What I do know: the system is working. The scores are moving the right direction. The bugs I've found — the round-robin router that wasn't round-robining, the classify prompts that were demanding JSON from a plain-text task, the accumulator that silently died for six hours on an IndentationError, the deepseek-r1 that scored 0.096 because I was evaluating its chain-of-thought scratchpad instead of its answer — all of those found their way into the data before I caught them. That's exactly what a statistical evaluation framework is supposed to do: run long enough that you can't hide the bugs.

Where things actually stand

The two models I'd bet on for promotion, if I had to pick today: phi4 on classify and qwen2.5 on classify. Both above 0.95 mean, both trending stable. Format is the secondary priority — phi4 at 0.982 and qwen2.5 at an earlier read of 0.987 are both strong there too.

The task types I wouldn't promote anything on yet: analyze (still validating the post-fix weights), rag_synthesis (best is phi4 at 0.730, n=15 — not close), code_transform (deepseek-coder scoring 0.428 despite being purpose-built for code; phi4 beating it at 0.869).

The next article in this series will cover the vector backend comparison — seven FOSS vector databases tested head-to-head for RAG retrieval, and why the hybrid search model returned the wrong document with higher confidence than the correct one. The short version: BM25 is not universally better. The longer version involves alpha tuning, keyword ambiguity, and a retrieval failure that looked like success until I checked what document it actually returned.

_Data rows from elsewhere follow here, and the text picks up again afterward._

(* ===== verification/ScenarioMcp.v ===== *)
(** An MCP server for an agent that may see PUBLIC facts only, acting for an ADMIN: its
    session, its reads, and what two of its tools show above its ceiling. *)

From stdpp Require Import gmap.
From S2P Require Import Grounding.
From S2P Require Import Prelude PyStr Json Canonical Regex Validation Access Temporal History.
From S2P Require Import Database Schema Calendar Accounts FactRepo EvidenceService FactService JsonParse.
From S2P Require Import TemporalService Ranking Generation Retrieval ContradictionService Store McpState.
From S2P Require Import Decisions Sealing Revocations ProvenanceGraph GraphWorker Provenance World McpTools.
From S2P Require Import Scenario ScenarioStore ScenarioSearch ScenarioDecisions ScenarioEvents ScenarioGraph.
From S2P Require Import ScenarioRetries ScenarioInvestigations.

(** * The organization's facts and a decision on them *)

(** RESTRICTED evidence, a PUBLIC fact that it supports and an INTERNAL one. *)
Definition mcp_evidence : db :=
  (capture_evidence admin 4 HUMAN_STATEMENT (py "the customer is under investigation") (Aware 1000)
    (Some (py "https://files.example.com/case/77")) (JObj []) RESTRICTED (set_clock 1500 1500 demo_start)).2.
Definition mcp_evidence_id : UUID := default 0 (head (map ev_id (tab mcp_evidence Evidence))).

Definition mcp_command (property : string) (value : Z) (scope : PrivacyScope) (evidence_ids : list UUID) :
    RecordFactVersion := {|
  rc_entity_type := py "Customer"; rc_external_id := py "customer-991"; rc_property := py property;
  rc_value := JInt value; rc_source_id := 4; rc_valid_from := Aware 100; rc_valid_until := None;
  rc_observed_at := None; rc_authority := None; rc_confidence := Some (Dec 95 (-2));
  rc_privacy_scope := scope; rc_evidence_ids := evidence_ids |}.

Definition mcp_facts : db :=
  (record_version admin (mcp_command "risk_score" 77 INTERNAL [])
    (set_clock 2000 2000 (record_version admin (mcp_command "credit_limit" 3000 PUBLIC [mcp_evidence_id]) mcp_evidence).2)).2.

Definition mcp_index : search_index := {|
  si_documents := map (λ v, {| sd_organization_id := 2; sd_fact_version_id := fv_id v;
                               sd_vector := [py "credit"; py "limit"] |}) (tab mcp_facts FactVersions);
  si_embeddings := [] |}.

Example mcp_scopes : map fv_privacy_scope (tab mcp_facts FactVersions) = [PUBLIC; INTERNAL].
Proof. vm_compute. reflexivity. Qed.

(** The ADMIN captures both facts and decides on them. *)
Definition mcp_captured : result CapturedContext * db :=
  capture_context 900 id mcp_index admin ScenarioSearch.demo_request (set_clock 4000 4000 mcp_facts).

Definition mcp_decided : db :=
  match mcp_captured with
  | (Ok c, d) => (Decisions.record_decision admin {|
      rd_snapshot_id := cc_snapshot_id c; rd_action := py "approve"; rd_outcome := JBool true;
      rd_relied_on := map fv_id (tab mcp_facts FactVersions); rd_rationale := None; rd_agent := None |} d).2
  | (Err _, d) => d
  end.
Definition mcp_decision_id : UUID := default 0 (head (map d_id (tab mcp_decided Decisions))).

Example mcp_decided_relied : length (tab mcp_decided DecisionFacts) = 2%nat.
Proof. vm_compute. reflexivity. Qed.

(** * The server *)

Definition mcp_identity : McpIdentity := {|
  mi_organization_id := 2; mi_user_id := 1; mi_agent_name := py "underwriter"; mi_max_privacy_scope := PUBLIC |}.

Definition mcp_runtime : McpRuntime := {|
  mr_identity := mcp_identity; mr_graph := true; mr_cache := None; mr_session := Some (py "5e55", 3600);
  mr_generator := None; mr_answer_prompt_version := py "grounded-answer-v2"; mr_max_output_tokens := 800;
  mr_agent_max_steps := 6; mr_agent_max_tool_calls := 12 |}.

Definition mcp_world : world :=
  let s := (run_projector 200 None alone_projecting (mcp_decided, empty_graph)).2 in
  {| w_db := s.1; w_kv := kv_start; w_graph := s.2 |}.

Lemma mcp_consistent : consistent (w_db mcp_world).
Proof. apply consistentb_ok. vm_compute. reflexivity. Qed.

(** * The ceiling *)

Local Notation mcp_searched := (search_facts mcp_runtime 900 mcp_index id id (py "credit limit")
  (Some (Aware 700)) None 10 None [] [] mcp_world).
Local Notation mcp_history := (get_fact_history mcp_runtime id (py "customer") (py "customer-991") None mcp_world).

Lemma mcp_reads_within_the_ceiling_witness :
  (∃ r w', mcp_searched = (Ok r, w') ∧ map sx_value (sy_results r) = [JInt 3000] ∧
     ∀ x, x ∈ sy_results r → within id mcp_identity (w_db w') (sx_fact_version_id x) (sx_value x)) ∧
  (∃ r w', mcp_history = (Ok r, w') ∧ map hx_value r = [JInt 3000] ∧
     ∀ x, x ∈ r → within id mcp_identity (w_db w') (hx_fact_version_id x) (hx_value x)).
Proof.
  pose proof (mcp_reads_within_the_ceiling mcp_runtime 900 mcp_index id id mcp_world eq_refl mcp_consistent
    (λ w H, H) (λ d H, H)) as (Hs & _ & Hh & _).
  split.
  - destruct (ok_run_state mcp_searched (λ r _, map sx_value (sy_results r) = [JInt 3000])) as (r & w' & E & Hr);
      [vm_compute; reflexivity|].
    exists r, w'. split; [exact E|]. split; [exact Hr|]. exact (Hs _ _ _ _ _ _ _ r w' E).
  - destruct (ok_run_state mcp_history (λ r _, map hx_value r = [JInt 3000])) as (r & w' & E & Hr);
      [vm_compute; reflexivity|].
    exists r, w'. split; [exact E|]. split; [exact Hr|]. exact (Hh _ _ _ r w' E).
Defined.

(** * What is shown above the ceiling *)

Local Notation mcp_receipt := (get_decision_receipt mcp_runtime id mcp_decision_id mcp_world).
Local Notation mcp_lineage := (get_decision_lineage mcp_runtime id id mcp_decision_id mcp_world).

(** The version [i] of the store has scope [s]. *)
Definition scoped_version (d : db) (s : PrivacyScope) (i : UUID) : bool :=
  existsb (λ v, (fv_id v =? i) && bool_decide (fv_privacy_scope v = s)) (tab d FactVersions).
Definition scoped_evidence (d : db) (s : PrivacyScope) (i : UUID) : bool :=
  existsb (λ e, (ev_id e =? i) && bool_decide (ev_privacy_scope e = s)) (tab d Evidence).

Lemma existsb_elem {A} (p : A → bool) l : existsb p l = true → ∃ x, x ∈ l ∧ p x = true.
Proof. intros (x & Hin & Hp)%existsb_exists. exists x. split; [by apply list_elem_of_In|done]. Qed.

(** Two tools show an agent more than its ceiling.  The agent may see PUBLIC facts
    only.  The receipt hides the INTERNAL fact of the decision from it, but the lineage of
    the same decision names that fact, unredacted; and the receipt itself shows RESTRICTED
    evidence of the PUBLIC fact, with its address.  Both tools ask their service with the
    tenant context of the user, into which the ceiling of the agent is not folded. *)
Theorem two_tools_show_above_the_ceiling :
  ∃ receipt w1 lineage w2, mcp_receipt = (Ok receipt, w1) ∧ mcp_lineage = (Ok lineage, w2) ∧
    (∃ f, f ∈ dr_facts receipt ∧ rf_redacted f = true ∧ scoped_version mcp_decided INTERNAL (rf_fact_version_id f) = true ∧
      ∃ x, x ∈ dl_relied_on lineage ∧ ls_fact_version_id x = rf_fact_version_id f ∧ ls_redacted x = false ∧
        ls_property x = Some (GStr (py "risk_score"))) ∧
    (∃ f e, f ∈ dr_facts receipt ∧ e ∈ rf_evidence f ∧ scoped_evidence mcp_decided RESTRICTED (re_evidence_id e) = true ∧
      re_uri e = Some (py "https://files.example.com/case/77")).
Proof.
  destruct (ok_run_state mcp_lineage (λ l _, map (λ x, (ls_fact_version_id x, ls_redacted x, ls_property x)) (dl_relied_on l)
    = [(14, false, Some (GStr (py "credit_limit"))); (24, false, Some (GStr (py "risk_score")))]))
    as (lineage & w2 & El & Hl); [vm_compute; reflexivity|].
  destruct (ok_run_state mcp_receipt (λ r _, map (λ f, (rf_fact_version_id f, rf_redacted f,
    map (λ e, (re_evidence_id e, re_uri e)) (rf_evidence f))) (dr_facts r)
    = [(14, false, [(6, Some (py "https://files.example.com/case/77"))]); (24, true, [])]))
    as (rc & w1 & Er & Hr); [vm_compute; reflexivity|].
  exists rc, w1, lineage, w2. split; [exact Er|]. split; [exact El|].
  destruct (dl_relied_on lineage) as [|x1 [|x2 [|]]]; cbn [map] in Hl; try discriminate Hl.
  destruct (dr_facts rc) as [|f1 [|f2 [|]]]; cbn [map] in Hr; try discriminate Hr.
  injection Hl as _ _ _ Hx1 Hx2 Hx3. injection Hr as _ _ He Hf1 Hf2 _.
  split.
  - exists f2. split; [right; left|]. split; [exact Hf2|]. split; [rewrite Hf1; vm_compute; reflexivity|].
    exists x2. split; [right; left|]. split; [congruence|]. split; [exact Hx2|exact Hx3].
  - destruct (rf_evidence f1) as [|e [|]] eqn:Ee; cbn [map] in He; try discriminate He. injection He as Hi Hu.
    exists f1, e. split; [left|]. split; [rewrite Ee; left|]. split; [rewrite Hi; vm_compute; reflexivity|exact Hu].
Qed.

(** * A session *)

Lemma demo_org_uuid : is_uuid 2.
Proof. by split. Qed.
Lemma demo_user_uuid : is_uuid 1.
Proof. by split. Qed.

Definition asked_op : session_op := Searched (py "credit limit").
Definition captured_op : session_op := Captured 28 [14; 24].
Definition after_search : kv := (run_op 2 1 (py "underwriter") (py "5e55") 3600 1000 asked_op kv_start).2.
(** Half an hour later, after another agent's session. *)
Definition after_others : kv := (run_op 2 1 (py "reviewer") (py "5e56") 3600 1500 asked_op (at_time 1800000 after_search)).2.
Definition after_capture : kv := (run_op 2 1 (py "underwriter") (py "5e55") 3600 2000 captured_op after_others).2.

Definition mcp_ops : list (Instant * session_op) := [(1000, asked_op); (2000, captured_op)].

Lemma mcp_session : session 2 1 (py "underwriter") (py "5e55") 3600 mcp_ops after_capture.
Proof.
  apply (next_call 2 1 (py "underwriter") (py "5e55") 3600 [(1000, asked_op)] 2000 captured_op after_search after_others).
  - apply (first_call 2 1 (py "underwriter") (py "5e55") 3600 1000 asked_op kv_start); vm_compute; first [reflexivity|by split].
  - eapply rtc_l; [apply (el_time 2 1 (py "underwriter") (py "5e55") after_search 1800000)|].
    + apply Z.leb_le. vm_compute. reflexivity.
    + apply rtc_once. apply (el_session 2 1 (py "underwriter") (py "5e55") _ 2 1 (py "reviewer") (py "5e56") 3600 1500 asked_op).
      * lia.
      * exact demo_org_uuid.
      * exact demo_user_uuid.
      * reflexivity.
      * intros H. apply (f_equal (λ x, bool_decide (x.1.2 = py "reviewer"))) in H. vm_compute in H. discriminate H.
  - apply Z.ltb_lt. vm_compute. reflexivity.
  - vm_compute. reflexivity.
  - vm_compute. by split.
  - split; [by split|]. repeat (constructor; [by split|]). constructor.
Qed.

Lemma session_remembers_its_own_witness :
  ∃ s2, current 2 1 (py "underwriter") (py "5e55") (at_time 3600000 after_capture) = (Ok {|
    sc_session_id := py "5e55"; sc_last_snapshot_id := Some 28; sc_snapshot_fact_version_ids := [14; 24];
    sc_recent_queries := [JStr (py "credit limit")]; sc_updated_at := Some 2000 |}, s2).
Proof.
  apply (session_remembers_its_own 2 1 (py "underwriter") (py "5e55") 3600 ltac:(lia) demo_org_uuid demo_user_uuid
    mcp_ops after_capture (at_time 3600000 after_capture) mcp_session).
  - apply rtc_once, el_time. apply Z.leb_le. vm_compute. reflexivity.
  - apply Z.ltb_lt. vm_compute. reflexivity.
  - vm_compute. reflexivity.
Defined.

(** The decision the agent records without naming the snapshot. *)
Definition mcp_undecided : world := {| w_db := mcp_captured.2; w_kv := at_time 3600000 after_capture; w_graph := empty_graph |}.
Local Notation mcp_recorded := (McpTools.record_decision mcp_runtime id (py "approve") (JBool true) [14] None None mcp_undecided).

Lemma decisions_default_to_the_last_capture_witness :
  ∃ r w' s1, mcp_recorded = (Ok r, w') ∧ dy_integrity_verified r = true ∧
    McpTools.record_decision mcp_runtime id (py "approve") (JBool true) [14] None (Some 28) (with_kv mcp_undecided s1)
      = (Ok r, w').
Proof.
  destruct (ok_run_state mcp_recorded (λ r _, dy_integrity_verified r = true)) as (r & w' & E & Hr);
    [vm_compute; reflexivity|].
  destruct (decisions_default_to_the_last_capture mcp_runtime id (py "5e55") 3600 eq_refl ltac:(lia) demo_org_uuid
    demo_user_uuid mcp_ops after_capture mcp_undecided (py "approve") (JBool true) [14] None mcp_session) as (s1 & H).
  - apply rtc_once, el_time. apply Z.leb_le. vm_compute. reflexivity.
  - apply Z.ltb_lt. vm_compute. reflexivity.
  - vm_compute. reflexivity.
  - assert (Em : mm_snapshot (recalled mcp_ops) = Some (28, [14; 24])) by reflexivity. rewrite Em in H.
    exists r, w', s1. split; [exact E|]. split; [exact Hr|]. exact (eq_trans (eq_sym H) E).
Defined.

The accumulator is running. Scores are coming in every ten minutes. Nothing has been promoted yet.

Hardware: Mac Mini M4, 24GB unified memory. Models running simultaneously via Ollama. Scoring infrastructure: Python 3.14.3 on pyenv, Langfuse self-hosted for observability, Voyage voyage-3-lite for semantic similarity, 1Password service account for secret management.

958 runs. $1.80 in API costs. 0 promotions.